(** * Switzerland: the render pipeline of a custom element

    A shallow embedding of [src/core/utils.js] (the revision that exports
    [dispatchEvent], [getInitialProps], [handleMiddleware] and [handleError]),
    of the pipeline of its earlier revision (module [Legacy]:
    [processMiddleware] and [handleError]), and of the orchestrator that
    drives them, which is modelled from the specification.

    JavaScript objects live in a heap and are passed around by address, so
    that the aliasing the code relies on is kept: [handleMiddleware] stores in
    [errorHandlers] the very object a middleware returned, and then assigns to
    a property of that same object.  The three [WeakMap]s of the module are
    finite maps keyed by the element.  Code that is not part of the module
    (the middleware functions, the recovery handler, the DOM) is a parameter
    of the development, see [host]. *)

From stdpp Require Import base option list gmap strings fin_maps.
From Stdlib Require Import ZArith Ascii DecimalString.

Local Open Scope Z_scope.
Local Open Scope string_scope.
Local Open Scope list_scope.

(** ** Values *)

(** A custom element, by identity (the key of every side table). *)
Definition node := nat.
(** The address of a plain object. *)
Definition loc := nat.
(** The identity of a [Promise]. *)
Definition pid := nat.
(** The identity of a middleware function of a component definition. *)
Definition mwid := nat.

(** Property keys: strings, and the one symbol the module imports,
    [handler] of [middleware/rescue]. *)
Inductive key :=
| KStr (s : string)
| KHandler.

#[global] Instance key_eq_dec : EqDecision key.
Proof. solve_decision. Defined.

#[global] Instance key_countable : Countable key :=
  inj_countable'
    (λ k, match k with KStr s => Some s | KHandler => None end)
    (λ o, match o with Some s => KStr s | None => KHandler end)
    (λ k, match k with KStr _ => eq_refl | KHandler => eq_refl end).

Coercion KStr : string >-> key.

(** The classes of error objects the code tells apart. *)
Inductive error_class :=
| Error
| TypeError
| CancelError.

#[global] Instance error_class_eq_dec : EqDecision error_class.
Proof. solve_decision. Defined.

(** Function values.  The closures the module itself creates are kept
    symbolic, each with what it captured; [FExt] is any function written
    elsewhere. *)
Inductive fn :=
| FRender (n : node)          (* node.render.bind(node) *)
| FDispatch (n : node)        (* dispatchEvent(node) *)
| FResolved (task : pid)      (* async () => { ... scheduledTask ... } *)
| FAbort                      (* () => { throw new CancelError(); } *)
| FRecover (n : node)         (* mergeProps => { setNormal(); return node.render(mergeProps); } *)
| FRecoverOld (n : node)      (* mergeProps => { node[state] = 'normal'; node.render(mergeProps); } *)
| FExt (id : nat).

#[global] Instance fn_eq_dec : EqDecision fn.
Proof. solve_decision. Defined.

(** Numbers are integers here: no claim depends on fractions or [NaN].
    Functions, elements, promises and error objects are objects too, but the
    model keeps no own enumerable properties for them. *)
Inductive value :=
| VUndefined
| VNull
| VBool (b : bool)
| VNum (z : Z)
| VStr (s : string)
| VObj (l : loc)
| VFun (f : fn)
| VNode (n : node)
| VPromise (p : pid)
| VErr (c : error_class) (msg : string).

#[global] Instance value_eq_dec : EqDecision value.
Proof. solve_decision. Defined.

(** The own enumerable properties of an object. *)
Abbreviation props := (gmap key value).

(** [typeof v]. *)
Definition typeof (v : value) : string :=
  match v with
  | VUndefined => "undefined"
  | VNull => "object"
  | VBool _ => "boolean"
  | VNum _ => "number"
  | VStr _ => "string"
  | VObj _ | VNode _ | VPromise _ | VErr _ _ => "object"
  | VFun _ => "function"
  end.

(** [a !== b]: primitives by value, objects by identity. *)
Definition strict_neq (a b : value) : bool := bool_decide (a ≠ b).

(** The state of a promise. *)
Inductive pstate :=
| Pending
| Fulfilled (v : value)
| Rejected (e : value).

#[global] Instance pstate_eq_dec : EqDecision pstate.
Proof. solve_decision. Defined.

(** The two states of an element's life cycle. *)
Inductive lstate :=
| LNormal
| LError.

#[global] Instance lstate_eq_dec : EqDecision lstate.
Proof. solve_decision. Defined.

(** What the module does to the outside, in order. *)
Inductive effect :=
| Console (method : string) (text : value)
    (* console[method](`.. Switzerland: ${text}.`) *)
| Dispatched (n : node) (name : value) (detail : loc) (bubbles composed : bool)
    (* n.dispatchEvent(new CustomEvent(name, { detail, bubbles, composed })) *)
| Stepped (m : mwid) (arg : loc)
    (* a middleware function called with the object at [arg] *)
| Called (f : fn) (args : list value)
    (* a function value called with [args] *)
| ViewRendered (n : node) (snapshot : loc)
    (* the view of the element rendered from a snapshot *)
| FlagAdded (n : node) (flag : string)
    (* n.classList.add(flag) *)
| Notified (n : node) (name : string).
    (* the orchestrator's outbound notification *)

#[global] Instance effect_eq_dec : EqDecision effect.
Proof. solve_decision. Defined.

(** ** The state of the program *)

Record world := World {
  heap : list props;               (* the objects, by address *)
  promises : list pstate;          (* the promises, by identity *)
  previousProps : gmap node loc;   (* const previousProps = new WeakMap() *)
  errorHandlers : gmap node loc;   (* const errorHandlers = new WeakMap() *)
  lifecycle : gmap node lstate;    (* node[meta].state *)
  queue : gmap node (gset pid);    (* node[meta].queue *)
  connected : gset node;           (* node.isConnected *)
  out : list effect;
}.

Definition empty_world : world :=
  World [] [] ∅ ∅ ∅ ∅ ∅ [].
(** * RPi-MCP23S17: the register driver of [RPiMCP23S17/MCP23S17.py]

    A shallow embedding of the class [MCP23S17]: the instance attributes are a
    record, the two collaborators ([spidev.SpiDev] and [RPi.GPIO]) are a world
    with an event trace, and every method is a function in a state-and-exception
    monad in which the mutations made before an exception persist, as they do
    in Python. *)

From Stdlib Require Import ZArith List Lia String Bool.
From stdpp Require Import base gmap.
Import ListNotations.
Open Scope Z_scope.

(** ** Class-level constants *)

Definition PULLUP_ENABLED : Z := 0.
Definition PULLUP_DISABLED : Z := 1.

Definition DIR_INPUT : Z := 0.
Definition DIR_OUTPUT : Z := 1.

Definition LEVEL_LOW : Z := 0.
Definition LEVEL_HIGH : Z := 1.

Definition MCP23S17_IODIRA : Z := 0x00.
Definition MCP23S17_IODIRB : Z := 0x01.
Definition MCP23S17_GPIOA : Z := 0x12.
Definition MCP23S17_GPIOB : Z := 0x13.
Definition MCP23S17_IOCON : Z := 0x0A.
Definition MCP23S17_GPPUA : Z := 0x0C.
Definition MCP23S17_GPPUB : Z := 0x0D.

Definition IOCON_HAEN : Z := 0x08.
Definition IOCON_SEQOP : Z := 0x20.
Definition IOCON_INIT : Z := 0x28.

Definition MCP23S17_CMD_WRITE : Z := 0x40.
Definition MCP23S17_CMD_READ : Z := 0x41.

(** ** Exceptions and observable events *)

Inductive exn : Type :=
| AssertionError                 (* a failed [assert] *)
| AttributeError (name : string) (* reading an attribute that was never bound *)
| ValueError                     (* [1 << n] with a negative [n] *)
| IndexError                     (* [data[2]] on a response shorter than 3 *)
| IOError.                       (* raised by the bus transport *)

Inductive event : Type :=
| GPIO_setwarnings (flag : bool)
| GPIO_setmode_BOARD
| GPIO_setup_OUT (pin : Z)
| GPIO_output (pin : Z) (level : bool)
| SPI_open (bus ce : Z)
| SPI_close
| SPI_set_mode (mode : Z)
| SPI_xfer2 (frame : list Z).

(** The frames handed to [xfer2], oldest first. *)
Fixpoint transfers (tr : list event) : list (list Z) :=
  match tr with
  | [] => []
  | SPI_xfer2 frame :: tr' => frame :: transfers tr'
  | _ :: tr' => transfers tr'
  end.

(** ** The instance attributes

    [__init__] binds the first twelve attributes.  The methods also read
    [self.bus], [self.ce] and [self._PIN_MCP_CS], which no method of the class
    ever binds: they are [None] unless the caller has assigned them on the
    instance, and reading an unbound one raises [AttributeError]. *)

Record MCP23S17 : Type := {
  deviceID : Z;
  _GPIOA : Z;
  _GPIOB : Z;
  _IODIRA : Z;
  _IODIRB : Z;
  _GPPUA : Z;
  _GPPUB : Z;
  _pin_reset : Z;
  _bus : Z;
  _pin_cs : Z;
  _spimode : Z;
  isInitialized : bool;
  bus : option Z;
  ce : option Z;
  _PIN_MCP_CS : option Z
}.

Definition __init__ (bus pin_cs pin_reset deviceID : Z) : MCP23S17 :=
  {| deviceID := deviceID;
     _GPIOA := 0; _GPIOB := 0;
     _IODIRA := 0; _IODIRB := 0;
     _GPPUA := 0; _GPPUB := 0;
     _pin_reset := pin_reset;
     _bus := bus;
     _pin_cs := pin_cs;
     _spimode := 0;
     isInitialized := false;
     bus := None; ce := None; _PIN_MCP_CS := None |}.
Lemma sum_children_fresh (rec : graph → Path → result (graph * (Z * Z))) n :
  (∀ g c g' s d, adj g = adj g0 → fresh_below g0 g c →
     rec g c = Ok (g', (s, d)) →
     settled_below g' c ∧ adj g' = adj g ∧
     (∀ m, ¬ below c m → nodes g' !! m = nodes g !! m) ∧
     nodes g' !! c = Some (mkAttrs (Some s) (Some d))) →
  ∀ l g s d g' s' d',
    adj g = adj g0 → NoDup l →
    (∀ c, c ∈ l → tail c ≠ [] ∧ n = parent c) →
    (∀ c, c ∈ l → fresh_below g0 g c) →
    sum_children rec g l s d = Ok (g', (s', d')) →
    (∀ c, c ∈ l → settled_below g' c) ∧ s' = s + sum_csize g' l ∧
    adj g' = adj g ∧
    (∀ m, (∀ c, c ∈ l → ¬ below c m) → nodes g' !! m = nodes g !! m).
Proof.
  intros Hrec l.
  induction l as [|c l IH]; intros g s d g' s' d' Ha Hnd Hsib Hfresh.
  - cbn. intros [= -> -> ->]. unfold sum_csize. cbn.
    repeat split; [|lia]. intros c Hc. by apply elem_of_nil in Hc.
  - cbn. destruct (rec g c) as [[g1 [cs cd]]|e] eqn:Hc; [|done]. cbn.
    intros H. apply NoDup_cons in Hnd as [Hcl Hnd].
    destruct (Hsib c (list_elem_of_here _ _)) as [Hct Hcp].
    destruct (Hrec _ _ _ _ _ Ha (Hfresh c (list_elem_of_here _ _)) Hc)
      as (Hset1 & Ha1 & Hf1 & Hn1).
    assert (∀ c' m, c' ∈ l → below c' m → ¬ below c m) as Hdis.
    { intros c' m Hc' Hb' Hb. destruct (Hsib c') as [Hct' Hcp']; [by right|].
      assert (c = c') as -> by (eapply siblings_disjoint; [..|done|done];
                                  congruence).
      done. }
    apply IH in H as (Hset' & -> & Ha' & Hf'); try done.
    + split; [|split; [|split]].
      * intros x Hx. apply elem_of_cons in Hx as [->|Hx]; [|by apply Hset'].
        eapply (settled_below_frame g0 g1); [done|congruence|done| |done].
        intros m Hb. apply Hf'. intros c' Hc' Hb'. by eapply Hdis.
      * change (sum_csize g' (c :: l)) with (csize g' c + sum_csize g' l).
        assert (csize g' c = cs) as ->; [|unfold sum_csize; lia].
        unfold csize. rewrite Hf', Hn1; [done|].
        intros c' Hc' Hb'. eapply Hdis; [done..|apply below_refl].
      * congruence.
      * intros m Hm. rewrite Hf', Hf1; [done| |].
        -- apply Hm. by left.
        -- intros c' Hc'. apply Hm. by right.
    + congruence.
    + intros c' Hc'. apply Hsib. by right.
    + intros c' Hc' m Hb. rewrite Hf1 by (by eapply Hdis).
      apply (Hfresh c'); [by right | done].
Qed.

Lemma size_descendants_fresh limit g n g' s d :
  adj g = adj g0 → fresh_below g0 g n →
  size_descendants limit g n = Ok (g', (s, d)) →
  settled_below g' n.
Proof.
  revert g n g' s d.
  induction limit as [|limit IH]; intros g n g' s d Ha Hfresh H; [done|].
  assert (succs g n = succs g0 n) as E by (unfold succs; by rewrite Ha).
  pose proof (Hfresh n (below_refl n)) as Hn0.
  destruct (nodes g !! n) as [data|] eqn:Hn; [|by cbn in H; rewrite Hn in H].
  symmetry in Hn0. destruct (Hfiles n data Hn0) as [->|[[sz ->] Hleaf]].
  - cbn in H. rewrite Hn in H. cbn in H.
    unfold successors in H. rewrite (proj2 (has_node_true g n)) in H by eauto.
    cbn in H.
    destruct (sum_children _ _ _ _ _) as [[g1 [s1 d1]]|e] eqn:Hs; [|done].
    cbn in H. injection H as <- <- <-.
    pose proof (sum_children_shape _ (size_descendants_shape limit) _ _ _ _ _ _ Hs)
      as (_ & _ & Hdom).
    apply (sum_children_fresh _ n) in Hs as (Hset & Hs1 & Ha1 & Hf1); try done.
    + intros m Hb Hm. destruct (decide (m = n)) as [->|Hne].
      * exists s1, d1. split; [cbn; by rewrite lookup_insert_eq|]. intros _.
        assert (succs (set_attrs g1 n s1 d1) n = succs g n) as ->
          by (unfold succs; cbn; by rewrite Ha1).
        rewrite (sum_csize_ext g1); [unfold or_zero in Hs1; cbn in Hs1; lia|].
        intros c Hc. cbn. rewrite lookup_insert_ne; [done|].
        destruct (child_below g0 g n c Htree Ha Hc) as [_ Hnc]. done.
      * cbn in Hm. rewrite lookup_insert_ne in Hm by done.
        pose proof Hm as Hm1.
        apply Hdom in Hm. rewrite (Hfresh m Hb) in Hm.
        destruct (tree_inv_child_below g0 n m Htree Hm Hb (not_eq_sym Hne))
          as (c & Hc & Hcb).
        rewrite <- E in Hc.
        eapply (settled_below_frame g0 g1 _ c); [done|congruence|done| | |done|].
        -- intros m' Hb'. cbn. rewrite lookup_insert_ne; [done|].
           intros Heq. subst m'.
           destruct (child_below g0 g n c Htree Ha Hc) as [Hnc Hne'].
           apply Hne'. by apply below_antisym.
        -- by apply Hset.
        -- cbn. by rewrite lookup_insert_ne.
    + intros g2 c g2' s2 d2 Ha2 Hf2 Hc.
      destruct (size_descendants_frame g0 limit g2 c g2' _ Htree Ha2 Hc)
        as [Ha3 Hf3].
      split; [by eapply IH|]. split; [done|]. split; [done|].
      by eapply size_descendants_returned.
    + rewrite E. apply (inv_nodup _ _ Htree).
    + intros c Hc. rewrite E in Hc. apply (inv_edge _ _ Htree n c Hc).
    + intros c Hc m Hb. apply Hfresh.
      destruct (child_below g0 g n c Htree Ha Hc) as [Hnc _].
      by eapply below_trans.
  - rewrite (size_descendants_leaf limit g n sz) in H by (split; congruence).
    injection H as <- <- <-. intros m Hb Hm.
    destruct (decide (m = n)) as [->|Hne].
    + exists sz, 0. split; [done|]. by rewrite E, Hleaf.
    + rewrite (Hfresh m Hb) in Hm.
      destruct (tree_inv_child_below g0 n m Htree Hm Hb (not_eq_sym Hne))
        as (c & Hc & _).
      rewrite Hleaf in Hc. by apply elem_of_nil in Hc.
Qed.
End first_pass.

(** ** Trees of files *)

Lemma built_from_empty ps : built_from ps empty_graph.
Proof.
  split.
  - intros n a. cbn. by rewrite lookup_empty.
  - intros u v. unfold succs. cbn. rewrite lookup_empty. cbn.
    intros H. by apply elem_of_nil in H.
Qed.

Lemma built_from_add_node ps g p sz :
  p ∈ ps → built_from ps g → built_from ps (add_node g p sz).
Proof.
  intros Hp [Hn He]. split; [|done]. intros n a. cbn.
  destruct (decide (n = p)) as [->|Hne].
  - rewrite lookup_insert_eq. intros [= <-]. right. eauto.
  - rewrite lookup_insert_ne by done. apply Hn.
Qed.

Lemma ensure_node_attrs ns n w a :
  ensure_node ns n !! w = Some a → ns !! w = Some a ∨ a = mkAttrs None None.
Proof.
  unfold ensure_node. destruct (ns !! n); [by left|].
  destruct (decide (w = n)) as [->|Hne].
  - rewrite lookup_insert_eq. intros [= <-]. by right.
  - rewrite lookup_insert_ne by done. by left.
Qed.

Lemma built_from_add_edge ps g u v q :
  q ∈ ps → below v q → built_from ps g → built_from ps (add_edge g u v).
Proof.
  intros Hq Hb [Hn He]. split.
  - intros n a. cbn. intros H.
    apply ensure_node_attrs in H as [H| ->]; [|by left].
    apply ensure_node_attrs in H as [H| ->]; [|by left]. by apply Hn.
  - intros x y Hy. apply add_edge_succs_elem in Hy as [Hy|[-> ->]]; eauto.
Qed.

Lemma built_from_link ps g td c pl q :
  q ∈ ps → below c q → Forall (λ x, below x q) pl →
  built_from ps g → built_from ps (link_parents g td c pl).1.
Proof.
  intros Hq. revert g td c.
  induction pl as [|p pl IH]; intros g td c Hb Hpl H; [done|].
  cbn [link_parents]. apply Forall_cons in Hpl as [Hp Hpl].
  destruct (has_node g p).
  - by eapply built_from_add_edge.
  - apply IH; [done..|]. by eapply built_from_add_edge.
Qed.

Lemma built_from_foldl ps m st :
  Forall (λ r, r.1 ∈ ps) m →
  built_from ps st.1.1 → built_from ps (foldl add_record st m).1.1.
Proof.
  revert st. induction m as [|[p sz] m IH]; intros [[g ts] td] Hm H; [done|].
  apply Forall_cons in Hm as [Hp Hm]. cbn in Hp.
  cbn [foldl]. apply IH; [done|]. cbn.
  pose proof (built_from_link ps (add_node g p sz) (td + 1) p (parents p) p Hp
                (below_refl p)) as Hl.
  destruct (link_parents _ _ _ _) as [g' td']. apply Hl.
  - apply Forall_forall. intros x Hx. by apply below_parents.
  - by apply built_from_add_node.
Qed.

Lemma sizes_to_graph_built_from m : built_from m.*1 (sizes_to_graph m).
Proof.
  assert (built_from m.*1 (build m).1.1) as [Hn He].
  { apply (built_from_foldl _ m (empty_graph, 0, 0)); [|apply built_from_empty].
    apply Forall_forall. intros r Hr. by apply list_elem_of_fmap_2. }
  split; intros *; rewrite ?sizes_to_graph_succs, ?sizes_to_graph_nodes; eauto.
Qed.

Lemma sizes_to_graph_files_only m :
  records_are_leaves m.*1 → files_only (sizes_to_graph m).
Proof.
  intros Hleaves n a Hn.
  destruct (sizes_to_graph_built_from m) as [Hattr Hedge].
  destruct (Hattr n a Hn) as [->|[Hsz Hin]]; [by left|]. right.
  split; [done|].
  destruct (succs (sizes_to_graph m) n) as [|v l] eqn:E; [done|].
  assert (v ∈ succs (sizes_to_graph m) n) as Hv by (rewrite E; by left).
  destruct (Hedge n v Hv) as (p & Hp & Hb).
  destruct (child_below _ _ n v (sizes_to_graph_inv m) eq_refl Hv) as [Hnv Hne].
  assert (n = p) as -> by (apply Hleaves; [done..|by eapply below_trans]).
  destruct Hne. by apply below_antisym.
Qed.

(** ** Two runs over the same tree *)

Lemma density_zero_raises d : ∃ e, density d 0 = Raise e.
Proof. unfold density. cbn. destruct (float_of_int d) as [x|e]; cbn; eauto. Qed.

**Task to complete**. Starting at the line above that contains "assert (∀ c'", repeat each line exactly up to and including the line that contains "apply (sum_children_fresh _", and stop there.

**Answer to the exercise**.
    assert (∀ c' m, c' ∈ l → below c' m → ¬ below c m) as Hdis.
    { intros c' m Hc' Hb' Hb. destruct (Hsib c') as [Hct' Hcp']; [by right|].
      assert (c = c') as -> by (eapply siblings_disjoint; [..|done|done];
                                  congruence).
      done. }
    apply IH in H as (Hset' & -> & Ha' & Hf'); try done.
    + split; [|split; [|split]].
      * intros x Hx. apply elem_of_cons in Hx as [->|Hx]; [|by apply Hset'].
        eapply (settled_below_frame g0 g1); [done|congruence|done| |done].
        intros m Hb. apply Hf'. intros c' Hc' Hb'. by eapply Hdis.
      * change (sum_csize g' (c :: l)) with (csize g' c + sum_csize g' l).
        assert (csize g' c = cs) as ->; [|unfold sum_csize; lia].
        unfold csize. rewrite Hf', Hn1; [done|].
        intros c' Hc' Hb'. eapply Hdis; [done..|apply below_refl].
      * congruence.
      * intros m Hm. rewrite Hf', Hf1; [done| |].
        -- apply Hm. by left.
        -- intros c' Hc'. apply Hm. by right.
    + congruence.
    + intros c' Hc'. apply Hsib. by right.
    + intros c' Hc' m Hb. rewrite Hf1 by (by eapply Hdis).
      apply (Hfresh c'); [by right | done].
Qed.

Lemma size_descendants_fresh limit g n g' s d :
  adj g = adj g0 → fresh_below g0 g n →
  size_descendants limit g n = Ok (g', (s, d)) →
  settled_below g' n.
Proof.
  revert g n g' s d.
  induction limit as [|limit IH]; intros g n g' s d Ha Hfresh H; [done|].
  assert (succs g n = succs g0 n) as E by (unfold succs; by rewrite Ha).
  pose proof (Hfresh n (below_refl n)) as Hn0.
  destruct (nodes g !! n) as [data|] eqn:Hn; [|by cbn in H; rewrite Hn in H].
  symmetry in Hn0. destruct (Hfiles n data Hn0) as [->|[[sz ->] Hleaf]].
  - cbn in H. rewrite Hn in H. cbn in H.
    unfold successors in H. rewrite (proj2 (has_node_true g n)) in H by eauto.
    cbn in H.
    destruct (sum_children _ _ _ _ _) as [[g1 [s1 d1]]|e] eqn:Hs; [|done].
    cbn in H. injection H as <- <- <-.
    pose proof (sum_children_shape _ (size_descendants_shape limit) _ _ _ _ _ _ Hs)
      as (_ & _ & Hdom).
    apply (sum_children_fresh _ n) in Hs as (Hset & Hs1 & Ha1 & Hf1); try done.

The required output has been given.